## Aim of the exercise
When the word "compared" appears in a line of the data below, list that line.

··· Data supplied

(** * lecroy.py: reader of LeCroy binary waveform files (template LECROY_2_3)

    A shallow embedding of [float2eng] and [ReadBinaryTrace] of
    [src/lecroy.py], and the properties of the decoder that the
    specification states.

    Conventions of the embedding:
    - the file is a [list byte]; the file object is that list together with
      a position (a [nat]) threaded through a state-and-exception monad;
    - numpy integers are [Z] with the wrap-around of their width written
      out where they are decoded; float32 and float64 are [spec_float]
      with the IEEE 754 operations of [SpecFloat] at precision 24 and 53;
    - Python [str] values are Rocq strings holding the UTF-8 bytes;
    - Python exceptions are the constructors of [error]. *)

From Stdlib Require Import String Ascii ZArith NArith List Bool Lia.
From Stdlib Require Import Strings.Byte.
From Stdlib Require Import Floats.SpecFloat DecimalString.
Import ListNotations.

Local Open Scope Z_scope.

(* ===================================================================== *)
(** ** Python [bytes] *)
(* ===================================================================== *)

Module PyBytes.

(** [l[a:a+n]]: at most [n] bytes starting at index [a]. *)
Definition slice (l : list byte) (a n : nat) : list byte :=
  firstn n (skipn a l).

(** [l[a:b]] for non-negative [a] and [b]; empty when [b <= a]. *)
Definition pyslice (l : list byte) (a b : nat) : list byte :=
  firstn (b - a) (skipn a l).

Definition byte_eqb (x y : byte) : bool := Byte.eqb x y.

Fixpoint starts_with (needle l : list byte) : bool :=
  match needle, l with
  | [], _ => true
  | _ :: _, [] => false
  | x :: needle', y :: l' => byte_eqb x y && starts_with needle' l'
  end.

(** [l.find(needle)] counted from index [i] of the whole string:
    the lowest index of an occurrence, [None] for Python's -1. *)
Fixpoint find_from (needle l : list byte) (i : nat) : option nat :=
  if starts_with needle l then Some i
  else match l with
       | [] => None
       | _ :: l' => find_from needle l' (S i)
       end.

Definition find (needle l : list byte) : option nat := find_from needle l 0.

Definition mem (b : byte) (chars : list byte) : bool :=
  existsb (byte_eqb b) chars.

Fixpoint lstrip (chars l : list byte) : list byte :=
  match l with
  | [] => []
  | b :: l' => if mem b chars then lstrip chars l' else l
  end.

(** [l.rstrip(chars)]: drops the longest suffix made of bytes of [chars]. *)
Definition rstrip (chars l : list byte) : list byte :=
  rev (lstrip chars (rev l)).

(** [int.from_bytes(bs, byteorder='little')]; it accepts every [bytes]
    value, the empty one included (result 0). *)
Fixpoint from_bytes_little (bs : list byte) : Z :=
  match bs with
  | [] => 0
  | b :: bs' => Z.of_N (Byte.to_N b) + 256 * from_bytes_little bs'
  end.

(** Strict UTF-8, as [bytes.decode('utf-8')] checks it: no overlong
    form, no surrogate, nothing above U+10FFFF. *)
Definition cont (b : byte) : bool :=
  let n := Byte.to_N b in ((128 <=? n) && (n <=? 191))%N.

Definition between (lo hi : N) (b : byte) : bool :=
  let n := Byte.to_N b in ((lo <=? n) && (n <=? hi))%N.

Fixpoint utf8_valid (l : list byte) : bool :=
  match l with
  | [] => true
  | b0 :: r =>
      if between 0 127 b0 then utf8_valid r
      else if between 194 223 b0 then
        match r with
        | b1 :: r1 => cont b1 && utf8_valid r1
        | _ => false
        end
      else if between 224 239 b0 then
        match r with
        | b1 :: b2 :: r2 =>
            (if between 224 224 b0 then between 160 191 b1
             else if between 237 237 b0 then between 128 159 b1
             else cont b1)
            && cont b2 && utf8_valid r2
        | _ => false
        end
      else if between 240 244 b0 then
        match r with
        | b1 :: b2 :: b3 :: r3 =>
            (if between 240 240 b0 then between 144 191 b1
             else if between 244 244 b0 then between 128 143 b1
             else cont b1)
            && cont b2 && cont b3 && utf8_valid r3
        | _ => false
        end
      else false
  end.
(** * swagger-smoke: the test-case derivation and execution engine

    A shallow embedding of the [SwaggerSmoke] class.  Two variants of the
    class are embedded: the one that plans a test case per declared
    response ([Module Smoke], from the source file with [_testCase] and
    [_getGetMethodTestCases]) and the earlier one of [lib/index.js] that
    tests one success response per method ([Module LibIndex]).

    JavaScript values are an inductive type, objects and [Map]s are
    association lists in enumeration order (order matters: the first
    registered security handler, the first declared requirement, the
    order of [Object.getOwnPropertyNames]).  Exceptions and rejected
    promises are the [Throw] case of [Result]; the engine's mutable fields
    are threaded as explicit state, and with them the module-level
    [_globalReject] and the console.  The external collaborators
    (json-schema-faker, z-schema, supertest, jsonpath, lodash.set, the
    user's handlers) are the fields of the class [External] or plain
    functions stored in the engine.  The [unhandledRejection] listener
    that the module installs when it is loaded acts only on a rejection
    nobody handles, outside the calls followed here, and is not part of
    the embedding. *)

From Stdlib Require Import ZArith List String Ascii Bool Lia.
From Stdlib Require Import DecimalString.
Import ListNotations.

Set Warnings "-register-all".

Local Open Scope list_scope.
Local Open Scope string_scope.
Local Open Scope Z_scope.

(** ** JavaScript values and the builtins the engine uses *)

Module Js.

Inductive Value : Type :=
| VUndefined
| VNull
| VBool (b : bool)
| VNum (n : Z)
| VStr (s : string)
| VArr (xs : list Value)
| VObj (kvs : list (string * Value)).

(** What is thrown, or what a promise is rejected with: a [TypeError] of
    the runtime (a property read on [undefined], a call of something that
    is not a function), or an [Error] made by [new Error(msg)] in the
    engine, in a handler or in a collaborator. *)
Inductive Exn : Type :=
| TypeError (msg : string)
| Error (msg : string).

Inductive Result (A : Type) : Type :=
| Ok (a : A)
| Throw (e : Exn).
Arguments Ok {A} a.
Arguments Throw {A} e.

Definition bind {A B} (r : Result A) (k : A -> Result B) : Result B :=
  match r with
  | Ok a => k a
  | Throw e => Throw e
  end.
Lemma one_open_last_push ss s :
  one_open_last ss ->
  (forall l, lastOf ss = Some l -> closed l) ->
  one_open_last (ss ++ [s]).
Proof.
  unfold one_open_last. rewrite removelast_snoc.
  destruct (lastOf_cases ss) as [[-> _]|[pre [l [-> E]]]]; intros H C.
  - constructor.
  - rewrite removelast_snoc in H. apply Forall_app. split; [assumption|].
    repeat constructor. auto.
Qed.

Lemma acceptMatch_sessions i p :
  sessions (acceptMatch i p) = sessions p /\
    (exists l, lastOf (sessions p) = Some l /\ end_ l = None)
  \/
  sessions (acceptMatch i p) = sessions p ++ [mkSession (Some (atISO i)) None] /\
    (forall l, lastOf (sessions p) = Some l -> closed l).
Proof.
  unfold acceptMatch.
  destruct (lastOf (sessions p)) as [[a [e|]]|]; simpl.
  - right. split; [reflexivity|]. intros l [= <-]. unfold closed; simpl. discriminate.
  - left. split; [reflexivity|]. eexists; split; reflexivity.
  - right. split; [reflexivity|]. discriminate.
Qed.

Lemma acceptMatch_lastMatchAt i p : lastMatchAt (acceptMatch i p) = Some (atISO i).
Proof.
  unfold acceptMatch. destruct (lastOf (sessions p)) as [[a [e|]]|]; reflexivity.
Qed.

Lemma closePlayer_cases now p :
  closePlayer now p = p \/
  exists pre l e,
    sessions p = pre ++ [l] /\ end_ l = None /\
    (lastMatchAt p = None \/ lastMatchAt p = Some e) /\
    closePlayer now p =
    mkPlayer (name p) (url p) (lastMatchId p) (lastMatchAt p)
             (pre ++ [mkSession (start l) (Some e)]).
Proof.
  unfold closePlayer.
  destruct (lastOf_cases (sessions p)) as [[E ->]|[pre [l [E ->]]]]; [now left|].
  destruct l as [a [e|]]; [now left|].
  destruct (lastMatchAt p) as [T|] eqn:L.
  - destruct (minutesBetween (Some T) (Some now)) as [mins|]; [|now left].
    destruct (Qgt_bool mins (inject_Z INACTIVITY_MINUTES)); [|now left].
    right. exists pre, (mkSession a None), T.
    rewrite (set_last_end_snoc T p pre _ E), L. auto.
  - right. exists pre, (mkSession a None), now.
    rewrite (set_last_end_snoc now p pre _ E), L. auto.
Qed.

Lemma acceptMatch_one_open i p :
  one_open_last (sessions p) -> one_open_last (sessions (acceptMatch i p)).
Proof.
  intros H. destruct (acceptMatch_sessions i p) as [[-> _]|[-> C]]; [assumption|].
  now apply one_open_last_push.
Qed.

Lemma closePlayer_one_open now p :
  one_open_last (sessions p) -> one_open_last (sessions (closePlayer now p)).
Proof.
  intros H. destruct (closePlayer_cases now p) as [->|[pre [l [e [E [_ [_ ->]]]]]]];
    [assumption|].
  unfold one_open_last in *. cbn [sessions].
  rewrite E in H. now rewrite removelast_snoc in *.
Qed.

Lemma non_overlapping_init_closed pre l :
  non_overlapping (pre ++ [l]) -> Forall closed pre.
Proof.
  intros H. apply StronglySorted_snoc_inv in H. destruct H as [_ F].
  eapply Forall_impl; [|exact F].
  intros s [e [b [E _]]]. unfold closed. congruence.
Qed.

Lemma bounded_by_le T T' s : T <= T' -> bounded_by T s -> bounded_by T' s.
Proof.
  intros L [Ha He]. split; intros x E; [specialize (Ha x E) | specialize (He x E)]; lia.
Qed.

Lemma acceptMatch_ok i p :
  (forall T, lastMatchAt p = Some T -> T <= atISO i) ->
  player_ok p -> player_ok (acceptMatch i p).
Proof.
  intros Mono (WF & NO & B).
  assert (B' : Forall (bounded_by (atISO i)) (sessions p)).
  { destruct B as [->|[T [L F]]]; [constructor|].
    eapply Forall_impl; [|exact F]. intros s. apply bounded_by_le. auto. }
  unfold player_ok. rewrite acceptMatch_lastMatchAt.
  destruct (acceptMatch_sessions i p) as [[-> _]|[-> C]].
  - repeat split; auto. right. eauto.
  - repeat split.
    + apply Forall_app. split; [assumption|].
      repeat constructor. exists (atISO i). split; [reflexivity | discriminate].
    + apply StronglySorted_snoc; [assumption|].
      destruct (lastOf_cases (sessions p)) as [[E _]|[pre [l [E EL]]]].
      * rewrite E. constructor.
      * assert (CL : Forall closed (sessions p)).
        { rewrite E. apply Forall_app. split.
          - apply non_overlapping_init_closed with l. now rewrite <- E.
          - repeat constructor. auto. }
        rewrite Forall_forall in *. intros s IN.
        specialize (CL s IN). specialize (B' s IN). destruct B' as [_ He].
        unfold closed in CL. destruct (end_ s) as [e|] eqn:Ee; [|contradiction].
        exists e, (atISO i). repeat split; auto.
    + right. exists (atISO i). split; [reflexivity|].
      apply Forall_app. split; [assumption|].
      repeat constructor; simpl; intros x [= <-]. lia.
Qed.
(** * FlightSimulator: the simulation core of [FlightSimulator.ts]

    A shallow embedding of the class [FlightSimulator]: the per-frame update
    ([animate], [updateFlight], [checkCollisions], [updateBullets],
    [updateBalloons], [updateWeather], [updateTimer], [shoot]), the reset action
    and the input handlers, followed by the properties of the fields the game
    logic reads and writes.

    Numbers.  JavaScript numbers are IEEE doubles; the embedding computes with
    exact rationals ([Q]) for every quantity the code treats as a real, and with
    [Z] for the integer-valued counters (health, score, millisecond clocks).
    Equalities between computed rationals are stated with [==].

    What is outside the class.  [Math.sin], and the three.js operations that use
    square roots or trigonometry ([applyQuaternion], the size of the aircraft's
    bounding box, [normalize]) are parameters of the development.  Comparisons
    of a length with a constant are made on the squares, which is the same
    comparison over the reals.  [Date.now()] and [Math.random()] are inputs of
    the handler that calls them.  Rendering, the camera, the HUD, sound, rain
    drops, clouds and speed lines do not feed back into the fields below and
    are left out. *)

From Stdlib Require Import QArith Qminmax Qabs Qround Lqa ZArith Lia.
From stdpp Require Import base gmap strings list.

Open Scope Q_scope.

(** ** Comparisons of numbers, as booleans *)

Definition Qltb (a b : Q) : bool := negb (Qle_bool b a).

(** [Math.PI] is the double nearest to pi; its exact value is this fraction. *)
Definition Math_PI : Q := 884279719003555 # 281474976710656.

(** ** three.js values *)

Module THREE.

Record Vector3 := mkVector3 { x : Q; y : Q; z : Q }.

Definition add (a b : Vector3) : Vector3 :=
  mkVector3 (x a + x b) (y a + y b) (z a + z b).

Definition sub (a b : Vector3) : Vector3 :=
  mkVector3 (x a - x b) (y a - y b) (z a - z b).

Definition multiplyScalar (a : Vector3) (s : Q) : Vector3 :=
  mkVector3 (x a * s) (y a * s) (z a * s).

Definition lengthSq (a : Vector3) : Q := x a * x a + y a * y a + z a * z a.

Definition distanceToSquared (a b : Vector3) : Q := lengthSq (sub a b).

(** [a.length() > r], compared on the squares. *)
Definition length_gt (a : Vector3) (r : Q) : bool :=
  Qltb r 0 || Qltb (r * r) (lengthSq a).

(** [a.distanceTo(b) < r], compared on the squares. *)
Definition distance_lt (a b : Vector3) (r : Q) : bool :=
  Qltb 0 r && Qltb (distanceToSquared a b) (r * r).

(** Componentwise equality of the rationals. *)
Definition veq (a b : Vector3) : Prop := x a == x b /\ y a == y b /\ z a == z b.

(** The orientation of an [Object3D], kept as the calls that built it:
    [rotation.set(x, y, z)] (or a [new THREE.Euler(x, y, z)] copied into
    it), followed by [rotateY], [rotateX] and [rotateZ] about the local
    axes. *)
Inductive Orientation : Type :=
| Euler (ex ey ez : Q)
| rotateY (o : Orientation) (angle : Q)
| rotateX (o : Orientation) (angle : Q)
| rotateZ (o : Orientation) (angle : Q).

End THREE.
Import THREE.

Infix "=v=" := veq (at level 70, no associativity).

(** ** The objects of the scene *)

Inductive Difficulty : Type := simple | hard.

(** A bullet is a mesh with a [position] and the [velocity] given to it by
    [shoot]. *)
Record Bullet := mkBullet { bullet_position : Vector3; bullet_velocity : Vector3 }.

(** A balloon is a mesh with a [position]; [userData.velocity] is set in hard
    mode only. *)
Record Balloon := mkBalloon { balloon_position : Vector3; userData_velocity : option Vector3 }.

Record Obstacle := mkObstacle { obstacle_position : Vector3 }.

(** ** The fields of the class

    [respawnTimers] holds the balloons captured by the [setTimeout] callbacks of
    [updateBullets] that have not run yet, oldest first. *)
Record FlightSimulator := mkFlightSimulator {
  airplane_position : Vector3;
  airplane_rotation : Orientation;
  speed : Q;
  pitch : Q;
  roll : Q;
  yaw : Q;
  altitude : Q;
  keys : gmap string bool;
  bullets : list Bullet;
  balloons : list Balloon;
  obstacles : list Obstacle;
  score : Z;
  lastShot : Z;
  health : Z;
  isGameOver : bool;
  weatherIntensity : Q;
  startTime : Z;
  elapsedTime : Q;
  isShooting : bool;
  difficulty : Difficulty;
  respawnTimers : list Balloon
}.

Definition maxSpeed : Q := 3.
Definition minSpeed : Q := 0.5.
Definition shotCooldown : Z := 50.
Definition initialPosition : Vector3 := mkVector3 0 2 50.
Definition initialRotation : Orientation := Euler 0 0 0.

······

## Written answer
(** [a.length() > r], compared on the squares. *)
(** [a.distanceTo(b) < r], compared on the squares. *)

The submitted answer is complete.